▶ DESCRIPTION OF THE TASK:
Copy, from the material below, each line that contains the word "option".

--------------------

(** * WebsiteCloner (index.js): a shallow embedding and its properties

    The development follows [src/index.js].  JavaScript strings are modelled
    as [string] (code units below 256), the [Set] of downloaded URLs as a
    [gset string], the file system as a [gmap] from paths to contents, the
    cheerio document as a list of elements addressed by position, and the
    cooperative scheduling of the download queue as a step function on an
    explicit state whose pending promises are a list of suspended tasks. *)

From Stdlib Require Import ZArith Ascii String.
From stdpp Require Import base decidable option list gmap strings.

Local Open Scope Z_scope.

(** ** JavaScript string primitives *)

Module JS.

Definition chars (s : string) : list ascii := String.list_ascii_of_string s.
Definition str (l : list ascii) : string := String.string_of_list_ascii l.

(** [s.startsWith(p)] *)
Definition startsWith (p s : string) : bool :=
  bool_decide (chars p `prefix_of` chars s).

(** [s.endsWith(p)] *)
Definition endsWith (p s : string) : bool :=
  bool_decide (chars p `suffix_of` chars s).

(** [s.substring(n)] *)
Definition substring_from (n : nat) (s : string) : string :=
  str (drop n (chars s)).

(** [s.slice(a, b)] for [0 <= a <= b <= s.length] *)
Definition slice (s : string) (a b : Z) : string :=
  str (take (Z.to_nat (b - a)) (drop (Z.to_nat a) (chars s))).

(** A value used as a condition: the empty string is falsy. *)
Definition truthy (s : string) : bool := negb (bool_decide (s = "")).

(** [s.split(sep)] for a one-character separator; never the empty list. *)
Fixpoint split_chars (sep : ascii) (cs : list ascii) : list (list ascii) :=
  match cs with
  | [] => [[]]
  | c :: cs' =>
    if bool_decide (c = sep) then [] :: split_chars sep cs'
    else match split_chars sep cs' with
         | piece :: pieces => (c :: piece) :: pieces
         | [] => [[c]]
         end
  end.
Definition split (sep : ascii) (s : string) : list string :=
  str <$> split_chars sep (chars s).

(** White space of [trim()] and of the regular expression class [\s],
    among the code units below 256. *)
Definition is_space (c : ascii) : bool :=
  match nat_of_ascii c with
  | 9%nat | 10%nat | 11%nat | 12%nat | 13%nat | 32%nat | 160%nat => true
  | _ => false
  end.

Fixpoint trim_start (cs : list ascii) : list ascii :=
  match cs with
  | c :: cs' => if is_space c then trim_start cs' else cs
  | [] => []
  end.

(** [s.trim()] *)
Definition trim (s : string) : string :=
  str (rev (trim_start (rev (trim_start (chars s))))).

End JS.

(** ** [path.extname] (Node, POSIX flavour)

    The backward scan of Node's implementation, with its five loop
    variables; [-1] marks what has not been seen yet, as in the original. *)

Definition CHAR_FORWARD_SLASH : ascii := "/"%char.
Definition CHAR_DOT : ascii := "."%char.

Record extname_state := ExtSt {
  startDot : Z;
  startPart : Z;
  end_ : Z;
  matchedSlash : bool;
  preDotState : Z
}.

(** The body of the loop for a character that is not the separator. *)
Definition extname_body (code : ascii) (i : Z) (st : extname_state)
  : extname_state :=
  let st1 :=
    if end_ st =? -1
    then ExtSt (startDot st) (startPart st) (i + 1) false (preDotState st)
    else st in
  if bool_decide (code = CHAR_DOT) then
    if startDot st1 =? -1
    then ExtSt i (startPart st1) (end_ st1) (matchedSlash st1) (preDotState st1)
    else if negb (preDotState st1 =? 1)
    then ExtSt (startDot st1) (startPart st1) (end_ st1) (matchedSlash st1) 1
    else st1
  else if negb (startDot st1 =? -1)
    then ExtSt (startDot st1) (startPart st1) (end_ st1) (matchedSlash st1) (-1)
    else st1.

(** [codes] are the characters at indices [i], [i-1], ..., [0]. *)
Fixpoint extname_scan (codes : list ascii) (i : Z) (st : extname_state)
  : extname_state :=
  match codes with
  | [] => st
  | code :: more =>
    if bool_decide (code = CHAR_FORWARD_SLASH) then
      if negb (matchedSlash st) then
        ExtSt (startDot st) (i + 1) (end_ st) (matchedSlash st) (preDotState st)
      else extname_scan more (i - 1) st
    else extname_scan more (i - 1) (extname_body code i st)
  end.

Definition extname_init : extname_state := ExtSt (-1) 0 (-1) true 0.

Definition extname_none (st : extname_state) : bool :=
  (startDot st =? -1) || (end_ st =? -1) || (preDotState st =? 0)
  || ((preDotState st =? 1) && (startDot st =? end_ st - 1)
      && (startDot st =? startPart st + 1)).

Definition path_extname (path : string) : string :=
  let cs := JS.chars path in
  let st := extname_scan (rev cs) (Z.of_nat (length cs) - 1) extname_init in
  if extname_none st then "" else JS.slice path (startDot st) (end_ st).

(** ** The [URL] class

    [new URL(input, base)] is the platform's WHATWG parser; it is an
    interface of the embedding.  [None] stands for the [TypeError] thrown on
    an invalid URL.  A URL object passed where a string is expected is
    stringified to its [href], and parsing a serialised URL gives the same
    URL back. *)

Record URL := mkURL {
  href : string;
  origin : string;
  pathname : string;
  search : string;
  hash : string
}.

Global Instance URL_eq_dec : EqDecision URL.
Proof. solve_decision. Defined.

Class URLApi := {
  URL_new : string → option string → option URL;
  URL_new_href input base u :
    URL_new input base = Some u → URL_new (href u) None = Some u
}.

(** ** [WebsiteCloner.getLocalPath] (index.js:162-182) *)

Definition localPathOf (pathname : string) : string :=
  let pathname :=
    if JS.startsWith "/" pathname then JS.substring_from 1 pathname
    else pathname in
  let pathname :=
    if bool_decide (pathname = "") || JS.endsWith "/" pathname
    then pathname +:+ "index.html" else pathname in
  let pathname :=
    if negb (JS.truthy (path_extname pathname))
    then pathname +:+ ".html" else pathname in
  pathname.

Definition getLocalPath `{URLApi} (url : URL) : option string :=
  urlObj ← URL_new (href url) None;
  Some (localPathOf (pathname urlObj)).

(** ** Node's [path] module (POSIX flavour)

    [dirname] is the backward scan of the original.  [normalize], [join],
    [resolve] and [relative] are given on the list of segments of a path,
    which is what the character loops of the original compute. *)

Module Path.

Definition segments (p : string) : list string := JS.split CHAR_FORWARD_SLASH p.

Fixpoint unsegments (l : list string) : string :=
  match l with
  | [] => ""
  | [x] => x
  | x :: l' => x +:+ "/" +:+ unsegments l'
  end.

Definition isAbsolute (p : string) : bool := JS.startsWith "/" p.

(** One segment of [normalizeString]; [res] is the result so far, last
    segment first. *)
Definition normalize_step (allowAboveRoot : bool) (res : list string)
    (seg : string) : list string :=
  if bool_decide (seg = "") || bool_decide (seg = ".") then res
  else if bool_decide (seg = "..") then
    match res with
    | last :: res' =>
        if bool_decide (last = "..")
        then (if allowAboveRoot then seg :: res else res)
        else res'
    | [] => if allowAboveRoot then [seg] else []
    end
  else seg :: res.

--------------------

▶ SOLUTION FOR THIS EXERCISE:
From stdpp Require Import base decidable option list gmap strings.
  URL_new : string → option string → option URL;
Definition getLocalPath `{URLApi} (url : URL) : option string :=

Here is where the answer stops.